When I blogged Surface Detail, I complained that Banks was getting caught with mission creep. Having set Consider Phlebas around the edges of a galactic war that characters in The Hydrogen Sonata are still talking about a thousand years later, he was making it harder to top the fireworks in the various Culture books which came after it. It continues to be my view that the best of the Culture books is the deeply creepy Use of Weapons, which is all about a nice manageable local mess and the damage it does. But no-one ever listens to me, and Banks went on dialling it up, with Surface Detail tackling heaven and hell, having mined out reality some time back.
For his last SF book, and a book which he must have known would be his last book, he took another swing at the afterlife, trying to set a book in and around the last days of a civilisation which is "Subliming". In most of the Culture books, there have been passing references to Subliming, as something which civilisations do when they've exhausted reality's potential and move to an ethereal plane, never to be heard from again. This must have seemed like a fitting capper to his career, an apposite note to go out on. I suspect that it went off the road pretty early on when he realised that the moment you describe the indescribable, you've ruined it. So instead, the Gzilt civilisation's move to the ethereal plane is basically a big shiny backdrop to a pretty routine saga of political skulduggery and AI chicanery, both well trodden areas for Banks.
One of the minor paradoxes for me in enjoying all those Culture books is that while I love the idea of his vast, effortlessly canny ships with their unbeatable Minds, once he slings more than two or three of them into the action they start to blur into one another no matter how much effort he puts into the funny names for them. In The Hydrogen Sonata, Mistake Not… would have been plenty of Ship all on its own, but it's just one of dozens, and more is not more when you're chucking well-nigh invulnerable dei ex machina at the page.

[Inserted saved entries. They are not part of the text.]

(** X20. The superclass dictionary holds, under each class, the
    superclasses that the answers to [icj] of the Dex files give for
    it, and the subclass dictionary is its converse: a class is among
    the subclasses of another exactly when that one is among its
    superclasses. Both are computed once and then returned as stored. *)
Theorem hierarchy_dictionaries_are_converse
    (i i1 i' i1' : instance) (Sup Sub : gmap string (gset string)) :
  superclass_cache i = None ->
  subclass_cache i' = None ->
  superclass_relationships dex_list info_list i = (Ok Sup, i1) ->
  subclass_relationships dex_list info_list i' = (Ok Sub, i1') ->
  (forall c s,
      s ∈ related Sup c
      <-> exists index d info,
            (index < length dex_list)%nat /\ info_list !! index = Some d
            /\ info ∈ icj d /\ c_classname info = Some c
            /\ c_super info = Some s)
  /\ (forall c s, s ∈ related Sup c <-> c ∈ related Sub s)
  /\ superclass_relationships dex_list info_list i1 = (Ok Sup, i1)
  /\ subclass_relationships dex_list info_list i1' = (Ok Sub, i1').
Proof.
  intros Hsup Hsub. unfold superclass_relationships, subclass_relationships,
    cached_property. rewrite Hsup, Hsub.
  destruct (for_each_i _ _ ∅ i) as [[S1|e] j1] eqn:E1; [|discriminate].
  destruct (for_each_i _ _ ∅ i') as [[S2|e] j2] eqn:E2; [|discriminate].
  intros [= <- <-] [= <- <-].
  pose proof (ask_classes_loop (fun cn _ => cn) (fun _ sc => sc)
                _ _ _ _ _ E1) as H1.
  pose proof (ask_classes_loop (fun _ sc => sc) (fun cn _ => cn)
                _ _ _ _ _ E2) as H2.
  assert (Hchar : forall c s,
             s ∈ related S1 c
             <-> exists index d info,
                   (index < length dex_list)%nat
                   /\ info_list !! index = Some d
                   /\ info ∈ icj d /\ c_classname info = Some c
                   /\ c_super info = Some s).
  { intros c s. rewrite H1, related_empty. split.
    - intros [[]%elem_of_empty
             |(index & d & info & cn & sc & Hi & Hd & Hin & Hc & Hs & -> & ->)].
      exists index, d, info. apply elem_of_seq in Hi.
      unfold _number_of_dex in Hi. repeat split; auto; lia.
    - intros (index & d & info & Hi & Hd & Hin & Hc & Hs). right.
      exists index, d, info, c, s. repeat split; auto.
      apply elem_of_seq. unfold _number_of_dex. lia. }
  split; [exact Hchar|]. split.
  - intros c s. rewrite Hchar, H2, related_empty. split.
    + intros (index & d & info & Hi & Hd & Hin & Hc & Hs). right.
      exists index, d, info, c, s. repeat split; auto.
      apply elem_of_seq. unfold _number_of_dex. lia.
    + intros [[]%elem_of_empty
             |(index & d & info & cn & sc & Hi & Hd & Hin & Hc & Hs & -> & ->)].
      exists index, d, info. apply elem_of_seq in Hi.
      unfold _number_of_dex in Hi. repeat split; auto; lia.
  - split; reflexivity.
Qed.

Local Abbreviation ask_strings :=
  (fun dex_index (strings : gset string) =>
     rz ← on_sessions (_get_rz dex_list dex_index);
     string_detail_list ← queryj info_list rz Cmd_izzj izzj;
     found ← lift_i (comprehension
                       (fun string_detail =>
                          field "string" (s_string string_detail))
                       string_detail_list);
     mret (strings ∪ list_to_set found)).

Lemma ask_strings_loop indices : forall (R0 : gset string) i R i',
  for_each_i indices ask_strings R0 i = (Ok R, i') ->
  (forall s,
      s ∈ R
      <-> s ∈ R0
          \/ exists index d detail,
               index ∈ indices /\ info_list !! index = Some d
               /\ detail ∈ izzj d /\ s_string detail = Some s)
  /\ queries i' = queries i ++ map (fun k => (k, Cmd_izzj)) indices.
Proof.
  induction indices as [|index indices IH]; intros R0 i R i'.
  - cbn. intros [= <- <-]. split; [|now rewrite List.app_nil_r].
    intros s. split; [auto|].
    intros [H|(index & _ & _ & []%elem_of_nil & _)]. exact H.
  - cbn [for_each_i]. rewrite !bind_run_i.
    destruct (on_sessions (_get_rz dex_list index) i) as [[rz|e] i1] eqn:Hrz;
      [|discriminate].
    apply on_sessions_get_rz in Hrz as [-> Hq].
    rewrite bind_run_i. unfold queryj at 1.
    destruct (info_list !! index) as [d|] eqn:Hd; [|discriminate].
    rewrite bind_run_i. unfold lift_i at 1.
    destruct (comprehension _ (izzj d)) as [found|] eqn:Ef; [|discriminate].
    pose proof (comprehension_run _ _ _ Ef) as Hfound.
    cbv [mret MI_ret]. cbv beta iota.
    match goal with
    | |- for_each_i _ _ ?R1 ?i2 = _ -> _ =>
        intros Hloop; destruct (IH R1 i2 _ _ Hloop) as [Hiff Hqueries]
    end.
    split.
    + intros s. rewrite Hiff, elem_of_union, elem_of_list_to_set, Hfound.
      split.
      * intros [[H|(detail & Hin & Hs)]|(index' & d' & detail & Hi & H)];
          [now left| |].
        -- right. exists index, d, detail. split; [now left|].
           split; [exact Hd|]. split; [exact Hin|].
           unfold field in Hs. destruct (s_string detail); congruence.
        -- right. exists index', d', detail. split; [now right|exact H].
      * intros [H|(index' & d' & detail & [->|Hi]%elem_of_cons & Hd' & Hin & Hs)];
          [now left; left| |].
        -- left; right. assert (d' = d) by congruence. subst d'.
           exists detail. split; [exact Hin|]. unfold field. now rewrite Hs.
        -- right. exists index', d', detail. auto.
    + rewrite Hqueries. cbn [queries set_queries map]. rewrite Hq.
      now rewrite <- List.app_assoc.
Qed.

(** X21. [get_strings] returns exactly the strings of the answers to
    [izzj] of all the Dex files, and it is not memoized: every call
    sends [izzj] to every session again, in the order of the Dex
    files. *)
Theorem get_strings_collects_every_dex
    (i i1 : instance) (strings : gset string) :
  get_strings dex_list info_list i = (Ok strings, i1) ->
  (forall s,
      s ∈ strings
      <-> exists index d detail,
            (index < length dex_list)%nat /\ info_list !! index = Some d
            /\ detail ∈ izzj d /\ s_string detail = Some s)
  /\ queries i1
     = queries i ++ map (fun k => (k, Cmd_izzj)) (seq 0 (length dex_list)).
Proof.
  unfold get_strings. intros Hrun.
  destruct (ask_strings_loop _ _ _ _ _ Hrun) as [Hiff Hq].
  split; [|exact Hq]. intros s. rewrite Hiff. split.
  - intros [[]%elem_of_empty|(index & d & detail & Hi & H)].
    exists index, d, detail. apply elem_of_seq in Hi.
    unfold _number_of_dex in Hi. split; [lia|exact H].
  - intros (index & d & detail & Hi & H). right.
    exists index, d, detail. split; [|exact H].
    apply elem_of_seq. unfold _number_of_dex. lia.
Qed.

End Hierarchy.

Lemma sample_hierarchy_runs :
  is_raise (fst (superclass_relationships sample_dex_list sample_info_list
                                          initial_instance)) = false
  /\ is_raise (fst (subclass_relationships sample_dex_list sample_info_list
                                           initial_instance)) = false
  /\ is_raise (fst (get_strings sample_dex_list sample_info_list
                                initial_instance)) = false.
Proof. vm_compute. auto. Qed.

Lemma hierarchy_dictionaries_are_converse_witness :
  exists Sup Sub,
    fst (superclass_relationships sample_dex_list sample_info_list
                                  initial_instance) = Ok Sup
    /\ fst (subclass_relationships sample_dex_list sample_info_list
                                   initial_instance) = Ok Sub
    /\ (forall c s, s ∈ related Sup c <-> c ∈ related Sub s)
    /\ "Lcom/example/A;" ∈ related Sup "Lcom/example/B;"
    /\ "Lcom/example/B;" ∈ related Sub "Lcom/example/A;".
Proof.
  destruct sample_hierarchy_runs as (Hsup & Hsub & _).
  remember (superclass_relationships sample_dex_list sample_info_list
                                     initial_instance) as run1 eqn:E1.
  remember (subclass_relationships sample_dex_list sample_info_list
                                   initial_instance) as run2 eqn:E2.
  destruct run1 as [[Sup|e] i1]; [|discriminate Hsup].
  destruct run2 as [[Sub|e] i2]; [|discriminate Hsub].
  symmetry in E1, E2.
  destruct (hierarchy_dictionaries_are_converse
              sample_dex_list sample_info_list
              initial_instance i1 initial_instance i2 Sup Sub
              eq_refl eq_refl E1 E2) as (Hchar & Hconv & _).
  exists Sup, Sub. split; [reflexivity|]. split; [reflexivity|].
  split; [exact Hconv|].
  assert (Hin : "Lcom/example/A;" ∈ related Sup "Lcom/example/B;").
  { apply Hchar.
    exists 1%nat, {| izzj := [ {| s_string := Some "world" |};
                               {| s_string := Some "hello" |} ];
                    icj := [ {| c_classname := Some "Lcom/example/B;";
                                c_super := Some "Lcom/example/A;" |} ] |},
      {| c_classname := Some "Lcom/example/B;";
         c_super := Some "Lcom/example/A;" |}.
    split; [cbn; lia|]. split; [reflexivity|]. split; [now left|].
    split; reflexivity. }
  split; [exact Hin|]. now apply Hconv.
Defined.

Lemma get_strings_collects_every_dex_witness :
  exists strings i1,
    get_strings sample_dex_list sample_info_list initial_instance
    = (Ok strings, i1)
    /\ "world" ∈ strings
    /\ queries i1 = [(0%nat, Cmd_izzj); (1%nat, Cmd_izzj)].
Proof.
  destruct sample_hierarchy_runs as (_ & _ & Hrun).
  remember (get_strings sample_dex_list sample_info_list initial_instance)
    as run eqn:E.
  destruct run as [[strings|e] i1]; [|discriminate Hrun].
  symmetry in E.
  destruct (get_strings_collects_every_dex
              sample_dex_list sample_info_list initial_instance i1 strings E)
    as [Hiff Hq].
  exists strings, i1. split; [reflexivity|]. split; [|exact Hq].
  apply Hiff.
  exists 1%nat, {| izzj := [ {| s_string := Some "world" |};
                             {| s_string := Some "hello" |} ];
                  icj := [ {| c_classname := Some "Lcom/example/B;";
                              c_super := Some "Lcom/example/A;" |} ] |},
    {| s_string := Some "world" |}.
  split; [cbn; lia|]. split; [reflexivity|]. split; [now left|reflexivity].
Defined.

In a way, The Hydrogen Sonata is a retread of Consider Phlebas; against a backdrop of something huge and complicated, one kinda-human is off on a scavenger hunt for a secret which might change everything. Or might not. It's a perfectly serviceable plot, but it's not anything like the best that Banks can do. It's also kind of a stupid way to engage with the theme I think he really was going after. The whole point of Sublimation, as it's always been explained in the past, is that the civilisation in question has risen above the material and short-sighted day to day nonsense we all live with, and is ready for something else. But there's a whole political chicanery sub-plot involving the Francis Urquhart of the Gzilt and his beavering away to cut deals on the eve of a phase-change which will render all the deals completely pointless. Something doesn't make sense here; either these guys are ready for the infinite and beyond such pettiness, or they're not, in which case why is the infinite even on the agenda? It's never properly teased out. The irony of a man making pointless deals because it's all he knows how to do - there's book in that, but this book isn't it.
Banks was starting to lose his edge (or I was starting to want different things from my fiction) as he got older, and I knew that this was a book where he wouldn't have been at this best; he simply didn't have the time to get it right. So I didn't expect this to be a magnificent send-off for a mighty talent. I expected it to fizzle a bit, and still to enjoy it on the back of the really good ones from years before. What upsets me is not so much that I'm disappointed in the book, but my feeling that as he got to the end of it, Banks himself must have been feeling disappointed. Facing into the end (with his waspish humour more than intact; he announced his fatal cancer by saying he'd asked his girlfriend to do him the honour of becoming his widow), he must have wanted The Hydrogen Sonata to say something striking about tranquility in the face of extinction, and the value of a life lived to make a difference in the here and now (I'm not guessing; Banks has always been pretty clear about not believing in an afterlife). I wish it had been a better book, not for me, but for him.